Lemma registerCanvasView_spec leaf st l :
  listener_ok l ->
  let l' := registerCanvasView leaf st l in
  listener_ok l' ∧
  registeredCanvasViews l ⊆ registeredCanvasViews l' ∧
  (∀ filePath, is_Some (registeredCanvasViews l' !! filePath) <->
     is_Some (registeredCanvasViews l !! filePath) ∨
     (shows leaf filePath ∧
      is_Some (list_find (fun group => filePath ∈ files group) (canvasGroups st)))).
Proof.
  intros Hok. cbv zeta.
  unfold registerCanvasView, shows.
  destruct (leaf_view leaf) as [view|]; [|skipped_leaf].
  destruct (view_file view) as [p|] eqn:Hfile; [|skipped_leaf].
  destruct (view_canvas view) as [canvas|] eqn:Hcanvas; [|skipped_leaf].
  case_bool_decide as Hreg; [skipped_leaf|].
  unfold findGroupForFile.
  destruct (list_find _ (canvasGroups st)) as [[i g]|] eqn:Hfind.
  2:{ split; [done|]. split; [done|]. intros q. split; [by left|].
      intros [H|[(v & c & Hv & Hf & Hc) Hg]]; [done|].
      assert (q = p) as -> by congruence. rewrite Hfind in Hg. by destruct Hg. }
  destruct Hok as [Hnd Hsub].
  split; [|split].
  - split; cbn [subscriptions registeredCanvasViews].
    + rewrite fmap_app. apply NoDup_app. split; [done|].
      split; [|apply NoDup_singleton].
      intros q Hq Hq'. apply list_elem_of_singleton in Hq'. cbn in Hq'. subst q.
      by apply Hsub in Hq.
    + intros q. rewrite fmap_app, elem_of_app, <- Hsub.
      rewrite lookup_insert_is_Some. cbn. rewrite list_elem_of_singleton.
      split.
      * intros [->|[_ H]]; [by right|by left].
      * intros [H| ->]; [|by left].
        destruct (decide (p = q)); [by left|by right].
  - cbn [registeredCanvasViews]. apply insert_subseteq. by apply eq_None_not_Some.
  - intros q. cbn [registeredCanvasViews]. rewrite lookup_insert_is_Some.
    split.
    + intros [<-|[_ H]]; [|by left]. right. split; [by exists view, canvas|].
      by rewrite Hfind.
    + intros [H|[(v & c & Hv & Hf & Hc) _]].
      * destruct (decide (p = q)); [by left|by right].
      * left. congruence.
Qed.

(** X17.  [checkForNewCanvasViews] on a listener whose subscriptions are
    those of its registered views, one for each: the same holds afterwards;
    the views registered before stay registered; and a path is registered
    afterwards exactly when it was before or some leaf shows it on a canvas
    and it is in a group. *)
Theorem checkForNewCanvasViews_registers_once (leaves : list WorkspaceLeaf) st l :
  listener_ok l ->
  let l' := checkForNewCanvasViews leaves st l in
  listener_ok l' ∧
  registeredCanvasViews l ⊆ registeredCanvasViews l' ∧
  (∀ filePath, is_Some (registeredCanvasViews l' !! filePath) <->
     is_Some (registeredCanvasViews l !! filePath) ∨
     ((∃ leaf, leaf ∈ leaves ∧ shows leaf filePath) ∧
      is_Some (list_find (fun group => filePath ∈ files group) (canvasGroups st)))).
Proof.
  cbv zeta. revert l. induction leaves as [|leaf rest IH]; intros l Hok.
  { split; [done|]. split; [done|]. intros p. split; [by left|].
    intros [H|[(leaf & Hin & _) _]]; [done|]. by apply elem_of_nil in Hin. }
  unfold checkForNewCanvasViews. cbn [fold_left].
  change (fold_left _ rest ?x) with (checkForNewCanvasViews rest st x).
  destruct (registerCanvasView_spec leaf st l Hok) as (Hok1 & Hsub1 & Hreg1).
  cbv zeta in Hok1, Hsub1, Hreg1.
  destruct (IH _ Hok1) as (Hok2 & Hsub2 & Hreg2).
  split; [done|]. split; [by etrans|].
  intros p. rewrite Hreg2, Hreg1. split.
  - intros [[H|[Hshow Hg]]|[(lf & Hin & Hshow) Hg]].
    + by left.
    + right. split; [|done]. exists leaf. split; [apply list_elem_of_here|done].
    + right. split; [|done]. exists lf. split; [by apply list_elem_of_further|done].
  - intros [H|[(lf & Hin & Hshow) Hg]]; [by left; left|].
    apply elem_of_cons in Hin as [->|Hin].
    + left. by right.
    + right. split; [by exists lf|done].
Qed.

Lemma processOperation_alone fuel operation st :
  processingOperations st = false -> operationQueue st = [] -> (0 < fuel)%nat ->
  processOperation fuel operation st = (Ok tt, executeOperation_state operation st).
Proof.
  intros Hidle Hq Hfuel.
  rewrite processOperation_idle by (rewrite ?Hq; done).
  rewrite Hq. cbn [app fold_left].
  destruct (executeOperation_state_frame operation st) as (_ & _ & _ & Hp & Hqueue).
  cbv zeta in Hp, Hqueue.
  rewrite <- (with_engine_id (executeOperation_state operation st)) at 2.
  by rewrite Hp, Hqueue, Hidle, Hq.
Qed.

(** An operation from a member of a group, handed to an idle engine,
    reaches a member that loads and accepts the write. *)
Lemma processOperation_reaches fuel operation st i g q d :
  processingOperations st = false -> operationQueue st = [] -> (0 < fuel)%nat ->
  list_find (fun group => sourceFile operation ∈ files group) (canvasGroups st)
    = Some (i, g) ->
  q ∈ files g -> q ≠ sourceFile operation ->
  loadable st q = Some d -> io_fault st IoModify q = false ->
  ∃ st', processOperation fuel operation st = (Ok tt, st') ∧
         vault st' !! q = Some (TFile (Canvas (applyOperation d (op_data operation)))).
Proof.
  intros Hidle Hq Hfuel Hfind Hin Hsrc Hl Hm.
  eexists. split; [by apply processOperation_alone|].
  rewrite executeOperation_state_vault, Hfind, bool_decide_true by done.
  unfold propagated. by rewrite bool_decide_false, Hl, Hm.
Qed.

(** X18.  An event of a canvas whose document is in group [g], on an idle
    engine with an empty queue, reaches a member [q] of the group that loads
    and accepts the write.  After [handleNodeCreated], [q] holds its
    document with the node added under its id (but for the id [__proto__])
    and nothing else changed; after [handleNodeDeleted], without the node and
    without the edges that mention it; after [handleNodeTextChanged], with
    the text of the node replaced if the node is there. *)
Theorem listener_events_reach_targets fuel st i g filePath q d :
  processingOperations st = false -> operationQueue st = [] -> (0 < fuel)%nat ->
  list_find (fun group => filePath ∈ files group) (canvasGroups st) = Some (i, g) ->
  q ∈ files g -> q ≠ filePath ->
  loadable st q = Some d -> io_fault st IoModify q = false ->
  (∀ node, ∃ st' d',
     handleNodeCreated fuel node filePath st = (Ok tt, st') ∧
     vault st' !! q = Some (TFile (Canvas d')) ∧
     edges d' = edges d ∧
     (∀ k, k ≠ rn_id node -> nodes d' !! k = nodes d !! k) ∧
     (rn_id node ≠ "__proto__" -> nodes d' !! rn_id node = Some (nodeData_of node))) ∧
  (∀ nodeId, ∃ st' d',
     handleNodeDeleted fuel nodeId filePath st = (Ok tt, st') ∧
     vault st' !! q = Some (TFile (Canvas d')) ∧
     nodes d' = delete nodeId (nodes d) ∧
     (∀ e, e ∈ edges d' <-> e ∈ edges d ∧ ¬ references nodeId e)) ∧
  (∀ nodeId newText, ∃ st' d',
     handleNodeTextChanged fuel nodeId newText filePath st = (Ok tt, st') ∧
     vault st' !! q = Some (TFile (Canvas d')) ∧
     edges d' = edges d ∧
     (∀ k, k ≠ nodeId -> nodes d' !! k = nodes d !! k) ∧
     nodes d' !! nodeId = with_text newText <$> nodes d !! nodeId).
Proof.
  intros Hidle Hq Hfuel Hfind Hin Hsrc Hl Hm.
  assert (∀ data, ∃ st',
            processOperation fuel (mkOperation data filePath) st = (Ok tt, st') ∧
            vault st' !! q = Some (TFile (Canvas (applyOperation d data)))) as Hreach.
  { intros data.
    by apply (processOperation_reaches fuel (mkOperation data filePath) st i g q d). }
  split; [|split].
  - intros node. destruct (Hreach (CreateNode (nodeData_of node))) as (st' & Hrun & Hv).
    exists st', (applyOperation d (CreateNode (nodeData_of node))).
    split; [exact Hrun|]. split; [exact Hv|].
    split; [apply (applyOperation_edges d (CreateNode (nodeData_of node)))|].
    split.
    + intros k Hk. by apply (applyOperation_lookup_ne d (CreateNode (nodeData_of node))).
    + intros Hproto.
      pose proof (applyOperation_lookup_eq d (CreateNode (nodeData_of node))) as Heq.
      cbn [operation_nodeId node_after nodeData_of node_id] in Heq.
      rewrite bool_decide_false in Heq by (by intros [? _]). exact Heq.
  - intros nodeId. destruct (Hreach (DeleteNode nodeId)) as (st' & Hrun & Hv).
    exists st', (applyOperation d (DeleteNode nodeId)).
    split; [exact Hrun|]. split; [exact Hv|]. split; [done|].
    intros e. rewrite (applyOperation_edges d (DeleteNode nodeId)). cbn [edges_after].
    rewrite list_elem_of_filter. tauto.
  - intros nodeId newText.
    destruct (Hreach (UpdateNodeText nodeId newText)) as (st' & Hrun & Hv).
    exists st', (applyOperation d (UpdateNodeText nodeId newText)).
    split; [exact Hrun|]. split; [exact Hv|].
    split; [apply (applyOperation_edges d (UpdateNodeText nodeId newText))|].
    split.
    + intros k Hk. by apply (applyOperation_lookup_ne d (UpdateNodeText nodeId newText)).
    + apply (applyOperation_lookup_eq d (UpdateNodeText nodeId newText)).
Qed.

--

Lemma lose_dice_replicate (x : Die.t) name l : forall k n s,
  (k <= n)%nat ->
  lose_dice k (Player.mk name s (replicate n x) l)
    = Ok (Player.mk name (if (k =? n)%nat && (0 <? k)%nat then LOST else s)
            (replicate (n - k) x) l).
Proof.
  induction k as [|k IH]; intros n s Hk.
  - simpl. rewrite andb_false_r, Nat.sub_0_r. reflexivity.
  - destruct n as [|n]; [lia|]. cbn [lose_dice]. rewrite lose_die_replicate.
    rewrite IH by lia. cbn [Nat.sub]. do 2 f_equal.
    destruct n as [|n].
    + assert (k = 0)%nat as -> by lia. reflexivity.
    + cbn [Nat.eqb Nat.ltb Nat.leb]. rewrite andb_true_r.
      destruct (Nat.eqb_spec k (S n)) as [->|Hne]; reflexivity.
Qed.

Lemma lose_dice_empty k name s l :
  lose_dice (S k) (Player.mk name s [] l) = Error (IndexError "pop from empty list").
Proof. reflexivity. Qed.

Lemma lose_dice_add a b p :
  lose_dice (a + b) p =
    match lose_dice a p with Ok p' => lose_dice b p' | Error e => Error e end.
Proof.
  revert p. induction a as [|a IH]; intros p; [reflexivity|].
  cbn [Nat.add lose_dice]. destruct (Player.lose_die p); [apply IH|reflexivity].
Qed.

__Problem requirements__
How many lines of the entries contain the word "Hrun"? Only the number is wanted.

__Answer space__
6